Peningkatan konsumsi gorengan tentu saja membuat ancaman kematian semakin meningkat. Sebab, gorengan yang terkadang diproses dari tepung dan olahan minyak berulang berdampak ke kesehatan masyarakat. Salah satunya ancaman penyakit kardiovaskular atau jantung dan pembuluh darah.
Meningkatnya konsumsi gorengan masyarakat tak terlepas dari kemudahan memperoleh minyak goreng dan tepung terigu yang dalam sejarahnya baru terjadi pada dekade 1970-an.
Gorengan atau kegiatan menggoreng makanan sudah lazim dilakukan di Indonesia sejak awal abad ke-20. Hanya saja, kebiasaan itu sulit dilakukan sebab tepung dan minyak harganya mahal.
Barulah kebiasaan ini berubah tatkala muncul industri tepung dan minyak sawit di Indonesia. Pada 1970, pengusaha Sudono Salim memperkenalkan merek tepung pertama di Indonesia. Namanya Bogasari.
Menurut Richard Borsuk dan Nancy Chng dalam Liem Sioe Liong dan Salim Group (2016), hadirnya merek Bogasari membuat masyarakat Indonesia mudah menjangkau tepung. Tepung jadi lebih murah dan membuat penduduk terbiasa mengkonsumsi makanan olahan tepung.

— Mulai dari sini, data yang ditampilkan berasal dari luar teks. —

(** *** The documents of an archive *)

Lemma archive_documents (v : build) (b : t) (iso : string) :
  let zip := generate v b iso in
  document zip "META-INF/container.xml" = getContainer
  /\ document zip "OEBPS/content.opf" = getContentOPF v b iso
  /\ document zip "OEBPS/toc.ncx" = getNCX b
  /\ document zip "OEBPS/nav.xhtml" = getNav b.
Proof.
  intros zip. subst zip. unfold generate, zip_file. cbn [List.app].
  rewrite fold_page_entries. unfold document. cbn [List.app find name data String.eqb Ascii.eqb Bool.eqb].
  repeat split.
Qed.

(** *** What the archive refers to *)

Section ArchiveReferences.

Variables (v : build) (b : t) (iso : string).
Hypothesis uuid_shape : uuid_v4_shape (uuid b) = true.
Hypothesis language_lt : free_of "<" (language b) = true.
Hypothesis iso_lt : free_of "<" iso = true.

Lemma identifier_lt : free_of "<" (uuid b) = true.
Proof. apply uuid_v4_free; [reflexivity .. | exact uuid_shape]. Qed.

Lemma manifest_hrefs :
  attributes "href" "item" (getContentOPF v b iso) = map item_href (manifest_items b).
Proof.
  unfold attributes. rewrite (opf_item_tags v b iso identifier_lt language_lt iso_lt).
  apply attributes_map. intros it Hit. apply (item_tag_href b it Hit).
Qed.

Lemma manifest_ids :
  attributes "id" "item" (getContentOPF v b iso) = map item_id (manifest_items b).
Proof.
  unfold attributes. rewrite (opf_item_tags v b iso identifier_lt language_lt iso_lt).
  apply attributes_map. intros it Hit. apply (item_tag_id b it Hit).
Qed.

Lemma spine_idrefs_read :
  attributes "idref" "itemref" (getContentOPF v b iso) = spine_idrefs b.
Proof.
  unfold attributes. rewrite (opf_itemref_tags v b iso identifier_lt language_lt iso_lt).
  unfold spine_idrefs. rewrite map_map.
  rewrite (attributes_map "idref" _ (fun i => "page" ++ num (succ_index i)));
    [reflexivity|].
  intros i _. apply itemref_tag_idref.
Qed.

Lemma guide_hrefs :
  attributes "href" "reference" (getContentOPF v b iso) = [guide_href].
Proof.
  unfold attributes. rewrite (opf_reference_tags v b iso identifier_lt language_lt iso_lt).
  vm_compute. reflexivity.
Qed.

Lemma ncx_sources :
  attributes "src" "content" (getNCX b) = map np_src (navPoints b).
Proof.
  unfold attributes. rewrite (ncx_content_tags b identifier_lt).
  unfold navPoints. rewrite map_map. cbn [np_src nav_point].
  apply attributes_map. intros i _. apply content_src.
Qed.

Lemma nav_hrefs :
  attributes "href" "a" (getNav b)
  = List.app (map link_href (toc_links b)) (map link_href (pageList_links b)).
Proof.
  unfold attributes. rewrite (nav_a_tags b language_lt).
  rewrite flat_map_app. unfold toc_links, pageList_links. rewrite !map_map.
  cbn [link_href toc_link pageList_link].
  rewrite (attributes_map "href" _ (fun i => "xhtml/page_" ++ num (succ_index i) ++ ".xhtml"));
    [reflexivity|].
  intros i _. apply anchor_href.
Qed.

Lemma nav_stylesheet :
  attributes "href" "link" (getNav b) = ["styles/fixed-layout.css"].
Proof.
  unfold attributes. rewrite (nav_link_tags b language_lt). vm_compute. reflexivity.
Qed.

Lemma container_rootfile :
  attributes "full-path" "rootfile" getContainer = ["OEBPS/content.opf"].
Proof. vm_compute. reflexivity. Qed.

(** The references read back from the archive are the ones computed from
    the insertion positions, and the guide's. *)
Lemma archive_references_read :
  archive_references (generate v b iso)
  = List.app (map item_href (manifest_items b))
      (guide_href ::
       List.app (map np_src (navPoints b))
         (List.app (List.app (map link_href (toc_links b)) (map link_href (pageList_links b)))
            ["styles/fixed-layout.css"])).
Proof.
  unfold archive_references.
  destruct (archive_documents v b iso) as (_ & -> & -> & ->).
  rewrite manifest_hrefs, guide_hrefs, ncx_sources, nav_hrefs, nav_stylesheet.
  reflexivity.
Qed.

Pada saat bersamaan, hadir pula merek-merek baru minyak goreng dari kelapa sawit yang menggantikan minyak kelapa. Sejarah mencatat pengusaha-pengusaha besar, seperti Sudono Salim dan Eka Tjipta Widjaja, memperkenalkan merek baru minyak goreng.
Sebut saja, seperti Bimoli, Kunci Mas, dan Filma. Semuanya kelak berperan penting dalam penyediaan minyak goreng selama Orde Baru. Bahkan, Bustanil Arifin dalam Analisis Ekonomi Pertanian Indonesia (2004) menyebut, Bimoli pernah menguasai 75% pasar minyak goreng dalam negeri di era Orde Baru.

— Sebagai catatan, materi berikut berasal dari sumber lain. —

Lemma blank_strip line : blank line = true -> strip line = "".
Proof. intros Hb. unfold strip. rewrite (blank_lstrip _ Hb). reflexivity. Qed.

(** ** The session *)

Section Properties.

Context `{Externals}.


(** C6: an amount in [[0, 1]] is accepted by [left], [right] and [jump],
    which append their token; any other amount (below 0, above 1, an
    infinity or NaN) fails the assertion of all three, and the builder
    is left as it was. *)
Theorem amount_checked_at_construction (self : AICommandBuilder.t) (amount : pyfloat) :
  (in_unit_interval amount ->
     AICommandBuilder.left self amount = Ok (self ++ ["LEFT:" +:+ format_2f amount])
     /\ AICommandBuilder.right self amount = Ok (self ++ ["RIGHT:" +:+ format_2f amount])
     /\ AICommandBuilder.jump self amount = Ok (self ++ ["JUMP:" +:+ format_2f amount]))
  /\ (~ in_unit_interval amount ->
        raises (AICommandBuilder.left self amount)
        /\ raises (AICommandBuilder.right self amount)
        /\ raises (AICommandBuilder.jump self amount)
        /\ commands_after self (AICommandBuilder.left self amount) = self
        /\ commands_after self (AICommandBuilder.right self amount) = self
        /\ commands_after self (AICommandBuilder.jump self amount) = self).
Proof.
  unfold AICommandBuilder.left, AICommandBuilder.right, AICommandBuilder.jump.
  split.
  - intros Hin. apply amount_ok_spec in Hin. rewrite Hin. auto.
  - intros Hout. apply amount_ok_false in Hout. rewrite Hout.
    unfold raises. simpl. eauto 10.
Qed.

Pada akhirnya, peran pengusaha industri sawit dan tepung secara tidak langsung mengajari rakyat menikmati gorengan di tiap momen kehidupan. Masifnya tepung dan minyak goreng lantas membuat orang Indonesia makin terbiasa dengan gorengan.
Di dapur masyarakat, sudah ada tepung dan minyak goreng. Keduanya diolah menjadi gorengan, makanan yang bisa dilepaskan dari menu santapan harian masyarakat sekalipun mengancam kesehatan.